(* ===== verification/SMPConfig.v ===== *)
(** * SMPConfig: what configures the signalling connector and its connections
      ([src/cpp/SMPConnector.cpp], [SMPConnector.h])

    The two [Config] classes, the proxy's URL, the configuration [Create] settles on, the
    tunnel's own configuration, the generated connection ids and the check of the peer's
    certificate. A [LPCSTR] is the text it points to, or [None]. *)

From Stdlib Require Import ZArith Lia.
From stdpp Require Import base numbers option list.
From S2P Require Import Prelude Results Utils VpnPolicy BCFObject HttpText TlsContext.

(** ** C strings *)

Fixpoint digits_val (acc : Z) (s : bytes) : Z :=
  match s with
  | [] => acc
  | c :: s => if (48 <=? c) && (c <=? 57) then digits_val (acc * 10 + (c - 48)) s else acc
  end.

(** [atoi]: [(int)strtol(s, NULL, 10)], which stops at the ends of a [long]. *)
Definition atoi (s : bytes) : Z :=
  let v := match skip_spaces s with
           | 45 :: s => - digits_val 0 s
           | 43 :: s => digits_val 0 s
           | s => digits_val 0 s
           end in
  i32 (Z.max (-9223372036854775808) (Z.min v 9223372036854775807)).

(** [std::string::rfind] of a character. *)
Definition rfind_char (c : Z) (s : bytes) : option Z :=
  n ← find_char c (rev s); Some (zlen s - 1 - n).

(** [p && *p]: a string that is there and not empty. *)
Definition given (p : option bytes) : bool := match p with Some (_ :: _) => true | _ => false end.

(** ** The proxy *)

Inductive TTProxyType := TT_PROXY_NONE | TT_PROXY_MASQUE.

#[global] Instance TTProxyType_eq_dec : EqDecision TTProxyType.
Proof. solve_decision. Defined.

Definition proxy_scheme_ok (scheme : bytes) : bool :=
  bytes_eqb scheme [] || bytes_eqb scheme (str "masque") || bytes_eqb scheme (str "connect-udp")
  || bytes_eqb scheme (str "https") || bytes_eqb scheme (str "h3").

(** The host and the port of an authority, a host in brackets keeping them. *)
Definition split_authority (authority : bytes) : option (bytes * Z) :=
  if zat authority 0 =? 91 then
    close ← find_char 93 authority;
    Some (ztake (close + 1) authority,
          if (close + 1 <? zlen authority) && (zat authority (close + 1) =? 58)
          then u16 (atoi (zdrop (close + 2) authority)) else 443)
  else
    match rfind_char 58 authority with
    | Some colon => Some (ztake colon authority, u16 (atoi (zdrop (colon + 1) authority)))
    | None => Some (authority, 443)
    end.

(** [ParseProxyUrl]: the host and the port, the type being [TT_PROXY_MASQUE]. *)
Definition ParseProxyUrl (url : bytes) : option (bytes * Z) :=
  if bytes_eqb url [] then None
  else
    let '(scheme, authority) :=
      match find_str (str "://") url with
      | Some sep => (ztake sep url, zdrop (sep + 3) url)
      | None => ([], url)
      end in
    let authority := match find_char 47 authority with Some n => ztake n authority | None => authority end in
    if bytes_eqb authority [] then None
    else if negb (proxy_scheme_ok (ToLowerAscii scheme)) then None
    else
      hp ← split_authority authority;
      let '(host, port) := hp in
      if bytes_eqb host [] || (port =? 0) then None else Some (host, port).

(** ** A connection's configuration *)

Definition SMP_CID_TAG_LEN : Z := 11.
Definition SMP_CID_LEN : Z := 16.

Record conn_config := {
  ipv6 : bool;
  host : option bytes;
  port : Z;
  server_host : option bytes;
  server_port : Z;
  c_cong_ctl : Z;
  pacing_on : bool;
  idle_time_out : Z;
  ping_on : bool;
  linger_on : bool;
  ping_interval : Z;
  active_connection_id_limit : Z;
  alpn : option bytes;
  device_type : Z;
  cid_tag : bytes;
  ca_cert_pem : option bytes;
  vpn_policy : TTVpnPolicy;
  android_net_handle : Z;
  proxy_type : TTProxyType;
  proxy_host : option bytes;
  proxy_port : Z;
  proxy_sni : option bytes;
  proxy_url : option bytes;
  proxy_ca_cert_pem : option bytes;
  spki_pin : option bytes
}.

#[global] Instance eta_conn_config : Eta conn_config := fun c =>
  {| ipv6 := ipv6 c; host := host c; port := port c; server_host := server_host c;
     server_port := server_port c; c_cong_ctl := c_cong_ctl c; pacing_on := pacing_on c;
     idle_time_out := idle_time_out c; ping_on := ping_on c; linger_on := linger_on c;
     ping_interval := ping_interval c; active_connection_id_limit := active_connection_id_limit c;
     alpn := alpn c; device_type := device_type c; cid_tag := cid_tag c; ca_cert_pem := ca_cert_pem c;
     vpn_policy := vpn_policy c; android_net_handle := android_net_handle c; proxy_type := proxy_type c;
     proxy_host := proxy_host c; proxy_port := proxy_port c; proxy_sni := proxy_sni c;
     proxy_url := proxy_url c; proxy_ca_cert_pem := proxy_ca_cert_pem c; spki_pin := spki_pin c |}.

* * *

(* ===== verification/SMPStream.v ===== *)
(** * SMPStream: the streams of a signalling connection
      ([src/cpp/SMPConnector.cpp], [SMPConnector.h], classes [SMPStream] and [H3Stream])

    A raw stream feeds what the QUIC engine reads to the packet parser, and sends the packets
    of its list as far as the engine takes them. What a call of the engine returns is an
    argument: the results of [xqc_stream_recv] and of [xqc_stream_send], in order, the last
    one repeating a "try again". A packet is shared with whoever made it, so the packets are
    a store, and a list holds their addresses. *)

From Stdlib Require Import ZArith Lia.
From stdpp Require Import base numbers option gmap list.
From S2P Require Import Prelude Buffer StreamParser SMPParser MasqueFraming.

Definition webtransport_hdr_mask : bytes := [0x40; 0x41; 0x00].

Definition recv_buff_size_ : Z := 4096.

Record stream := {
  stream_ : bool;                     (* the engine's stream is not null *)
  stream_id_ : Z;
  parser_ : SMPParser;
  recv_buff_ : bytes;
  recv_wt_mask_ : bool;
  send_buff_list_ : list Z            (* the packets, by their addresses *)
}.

• EXERCISE: Could you restate word for word the lines above, from the one that contains "ipv6 : bool;" through the one that contains "device_type : Z;", and no others?

• SOLUTION TO THE PROBLEM:
  ipv6 : bool;
  host : option bytes;
  port : Z;
  server_host : option bytes;
  server_port : Z;
  c_cong_ctl : Z;
  pacing_on : bool;
  idle_time_out : Z;
  ping_on : bool;
  linger_on : bool;
  ping_interval : Z;
  active_connection_id_limit : Z;
  alpn : option bytes;
  device_type : Z;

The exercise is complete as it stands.